⟨

Lemma filter_map_swap {A B : Type} (f : A -> B) (P : B -> bool) (l : list A) :
  filter P (map f l) = map f (filter (fun a => P (f a)) l).
Proof.
  induction l as [|a l IH]; cbn; [reflexivity|].
  destruct (P (f a)); cbn; now rewrite IH.
Qed.

(** Documents with the same date appear on screen in the order the
    snapshot lists them. *)
Theorem listener_keeps_snapshot_order_on_ties
        (env : Env) (docs : list (string * Doc.t)) (t : Z) :
  map id (filter (fun e => (date e =? t)%Z) (App.fetchedExpenses env docs))
  = map fst (filter (fun doc => (doc_date env doc =? t)%Z) docs).
Proof.
  unfold App.fetchedExpenses.
  rewrite Array_sort_stable.
  - rewrite filter_map_swap, map_map. reflexivity.
  - intros x y Hx Hy. apply Z.eqb_eq in Hx, Hy.
    apply Qle_bool_iff. rewrite Hx, Hy, Z.sub_diag. apply Qle_refl.
Qed.

Section TieFacts.
Import Aggregation.

Lemma seen_step (seen : list string) (k : string) :
  (if in_dec string_dec k seen then seen else seen ++ [k])
  = if existsb (String.eqb k) seen then seen else seen ++ [k].
Proof.
  destruct (in_dec string_dec k seen) as [Hin|Hnin];
    destruct (existsb (String.eqb k) seen) eqn:E; try reflexivity.
  - exfalso. rewrite <- not_true_iff_false in E. apply E.
    apply existsb_exists. exists k. split; [assumption|apply String.eqb_refl].
  - exfalso. apply existsb_exists in E as (k' & Hk' & Heq).
    apply String.eqb_eq in Heq. now subst.
Qed.

(** The names of [totals] are the labels other than [__proto__], in the
    order in which they are first seen. *)
Lemma keys_totals (es : list Expense) (acc : JS.Obj JS.Value) :
  keys (JS.reduce add_to_totals acc es)
  = fold_left (fun seen k => if existsb (String.eqb k) seen
                             then seen else seen ++ [k])
              (filter (fun k => negb (String.eqb k "__proto__"))
                      (map category_of es))
              (keys acc).
Proof.
  unfold JS.reduce. revert acc.
  induction es as [|e es IH]; intros acc; cbn [fold_left map filter];
    [reflexivity|].
  rewrite IH. unfold add_to_totals at 1. unfold JS.set.
  destruct (String.eqb (category_of e) "__proto__"); cbn [negb fold_left];
    [reflexivity|].
  now rewrite keys_define, seen_step.
Qed.

Lemma keys_first_seen (es : list Expense) :
  keys (totals_of es)
  = first_seen (filter (fun k => negb (String.eqb k "__proto__"))
                       (map category_of es)).
Proof. unfold totals_of, first_seen. now rewrite keys_totals. Qed.

Lemma ordinary_labels_kept (es : list Expense) :
  ordinary_labels es ->
  filter (fun k => negb (String.eqb k "__proto__")) (map category_of es)
  = map category_of es.
Proof.
  intros Hes. apply filter_all. intros k Hk.
  apply in_map_iff in Hk as (e & <- & He).
  unfold ordinary_labels in Hes. rewrite Forall_forall in Hes.
  specialize (Hes e He).
  destruct (String.eqb_spec (category_of e) "__proto__") as [E|_];
    [rewrite E in Hes; discriminate|reflexivity].
Qed.

Lemma Object_keys_plain {V : Type} (o : JS.Obj V) :
  Forall (fun k => JS.is_array_index k = false) (keys o) ->
  JS.Object_keys o = keys o.
Proof.
  intros H. unfold JS.Object_keys. fold (keys o).
  rewrite (filter_none JS.is_array_index), (filter_all _ (keys o)).
  - reflexivity.
  - intros k Hk. rewrite Forall_forall in H. now rewrite (H k Hk).
  - intros k Hk. rewrite Forall_forall in H. now apply H.
Qed.
(** * fplutil intrusive_list: a shallow embedding over an explicit heap

    The source is [libfplutil/include/fplutil/intrusive_list.h].  An
    [intrusive_list_node] is a pair of pointers; a list is a header node
    ([data_]) closing a circular doubly-linked chain.  Pointers are
    addresses into a finite heap, and every member function is a state
    transformer that fails on a dangling dereference or a failed [assert].

    An object is identified with the address of its embedded node:
    [node_from_object] and [object_from_node] differ by a fixed offset and
    are mutually inverse, so the model takes the offset to be zero. *)

From stdpp Require Import gmap list sorting.

#[local] Set Warnings "-clear-no-such-hyp".

Abbreviation addr := nat (only parsing).

(** ** Nodes and the heap *)

Record intrusive_list_node := Node { next_ : addr; previous_ : addr }.

Global Instance node_eq_dec : EqDecision intrusive_list_node.
Proof. solve_decision. Defined.

Abbreviation heap := (gmap nat intrusive_list_node) (only parsing).

(** ** The state-and-failure monad of member functions *)

Definition M (A : Type) : Type := heap → option (A * heap).

Definition ret {A} (a : A) : M A := λ h, Some (a, h).

Definition bind {A B} (m : M A) (k : A → M B) : M B :=
  λ h, match m h with
       | Some (a, h') => k a h'
       | None => None
       end.

Definition fail {A} : M A := λ _, None.

Declare Scope m_scope.
Delimit Scope m_scope with M.
Notation "x <- c1 ;; c2" := (bind c1 (λ x, c2))
  (at level 100, c1 at next level, right associativity) : m_scope.
Notation "c1 ;; c2" := (bind c1 (λ _, c2))
  (at level 100, right associativity) : m_scope.
Local Open Scope m_scope.

(** Reads and writes of the two pointer fields. *)

Definition get_next (a : addr) : M addr :=
  λ h, match h !! a with Some n => Some (next_ n, h) | None => None end.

⟩

| Exercise description |
Copy the data above exactly. Every line must be included.

| Final answer |
Lemma filter_map_swap {A B : Type} (f : A -> B) (P : B -> bool) (l : list A) :
  filter P (map f l) = map f (filter (fun a => P (f a)) l).
Proof.
  induction l as [|a l IH]; cbn; [reflexivity|].
  destruct (P (f a)); cbn; now rewrite IH.
Qed.

(** Documents with the same date appear on screen in the order the
    snapshot lists them. *)
Theorem listener_keeps_snapshot_order_on_ties
        (env : Env) (docs : list (string * Doc.t)) (t : Z) :
  map id (filter (fun e => (date e =? t)%Z) (App.fetchedExpenses env docs))
  = map fst (filter (fun doc => (doc_date env doc =? t)%Z) docs).
Proof.
  unfold App.fetchedExpenses.
  rewrite Array_sort_stable.
  - rewrite filter_map_swap, map_map. reflexivity.
  - intros x y Hx Hy. apply Z.eqb_eq in Hx, Hy.
    apply Qle_bool_iff. rewrite Hx, Hy, Z.sub_diag. apply Qle_refl.
Qed.

Section TieFacts.
Import Aggregation.

Lemma seen_step (seen : list string) (k : string) :
  (if in_dec string_dec k seen then seen else seen ++ [k])
  = if existsb (String.eqb k) seen then seen else seen ++ [k].
Proof.
  destruct (in_dec string_dec k seen) as [Hin|Hnin];
    destruct (existsb (String.eqb k) seen) eqn:E; try reflexivity.
  - exfalso. rewrite <- not_true_iff_false in E. apply E.
    apply existsb_exists. exists k. split; [assumption|apply String.eqb_refl].
  - exfalso. apply existsb_exists in E as (k' & Hk' & Heq).
    apply String.eqb_eq in Heq. now subst.
Qed.

(** The names of [totals] are the labels other than [__proto__], in the
    order in which they are first seen. *)
Lemma keys_totals (es : list Expense) (acc : JS.Obj JS.Value) :
  keys (JS.reduce add_to_totals acc es)
  = fold_left (fun seen k => if existsb (String.eqb k) seen
                             then seen else seen ++ [k])
              (filter (fun k => negb (String.eqb k "__proto__"))
                      (map category_of es))
              (keys acc).
Proof.
  unfold JS.reduce. revert acc.
  induction es as [|e es IH]; intros acc; cbn [fold_left map filter];
    [reflexivity|].
  rewrite IH. unfold add_to_totals at 1. unfold JS.set.
  destruct (String.eqb (category_of e) "__proto__"); cbn [negb fold_left];
    [reflexivity|].
  now rewrite keys_define, seen_step.
Qed.

Lemma keys_first_seen (es : list Expense) :
  keys (totals_of es)
  = first_seen (filter (fun k => negb (String.eqb k "__proto__"))
                       (map category_of es)).
Proof. unfold totals_of, first_seen. now rewrite keys_totals. Qed.

Lemma ordinary_labels_kept (es : list Expense) :
  ordinary_labels es ->
  filter (fun k => negb (String.eqb k "__proto__")) (map category_of es)
  = map category_of es.
Proof.
  intros Hes. apply filter_all. intros k Hk.
  apply in_map_iff in Hk as (e & <- & He).
  unfold ordinary_labels in Hes. rewrite Forall_forall in Hes.
  specialize (Hes e He).
  destruct (String.eqb_spec (category_of e) "__proto__") as [E|_];
    [rewrite E in Hes; discriminate|reflexivity].
Qed.

Lemma Object_keys_plain {V : Type} (o : JS.Obj V) :
  Forall (fun k => JS.is_array_index k = false) (keys o) ->
  JS.Object_keys o = keys o.
Proof.
  intros H. unfold JS.Object_keys. fold (keys o).
  rewrite (filter_none JS.is_array_index), (filter_all _ (keys o)).
  - reflexivity.
  - intros k Hk. rewrite Forall_forall in H. now rewrite (H k Hk).
  - intros k Hk. rewrite Forall_forall in H. now apply H.
Qed.
(** * fplutil intrusive_list: a shallow embedding over an explicit heap

    The source is [libfplutil/include/fplutil/intrusive_list.h].  An
    [intrusive_list_node] is a pair of pointers; a list is a header node
    ([data_]) closing a circular doubly-linked chain.  Pointers are
    addresses into a finite heap, and every member function is a state
    transformer that fails on a dangling dereference or a failed [assert].

    An object is identified with the address of its embedded node:
    [node_from_object] and [object_from_node] differ by a fixed offset and
    are mutually inverse, so the model takes the offset to be zero. *)

From stdpp Require Import gmap list sorting.

#[local] Set Warnings "-clear-no-such-hyp".

Abbreviation addr := nat (only parsing).

(** ** Nodes and the heap *)

Record intrusive_list_node := Node { next_ : addr; previous_ : addr }.

Global Instance node_eq_dec : EqDecision intrusive_list_node.
Proof. solve_decision. Defined.

Abbreviation heap := (gmap nat intrusive_list_node) (only parsing).

(** ** The state-and-failure monad of member functions *)

Definition M (A : Type) : Type := heap → option (A * heap).

Definition ret {A} (a : A) : M A := λ h, Some (a, h).

Definition bind {A B} (m : M A) (k : A → M B) : M B :=
  λ h, match m h with
       | Some (a, h') => k a h'
       | None => None
       end.

Definition fail {A} : M A := λ _, None.

Declare Scope m_scope.
Delimit Scope m_scope with M.
Notation "x <- c1 ;; c2" := (bind c1 (λ x, c2))
  (at level 100, c1 at next level, right associativity) : m_scope.
Notation "c1 ;; c2" := (bind c1 (λ _, c2))
  (at level 100, right associativity) : m_scope.
Local Open Scope m_scope.

(** Reads and writes of the two pointer fields. *)

Definition get_next (a : addr) : M addr :=
  λ h, match h !! a with Some n => Some (next_ n, h) | None => None end.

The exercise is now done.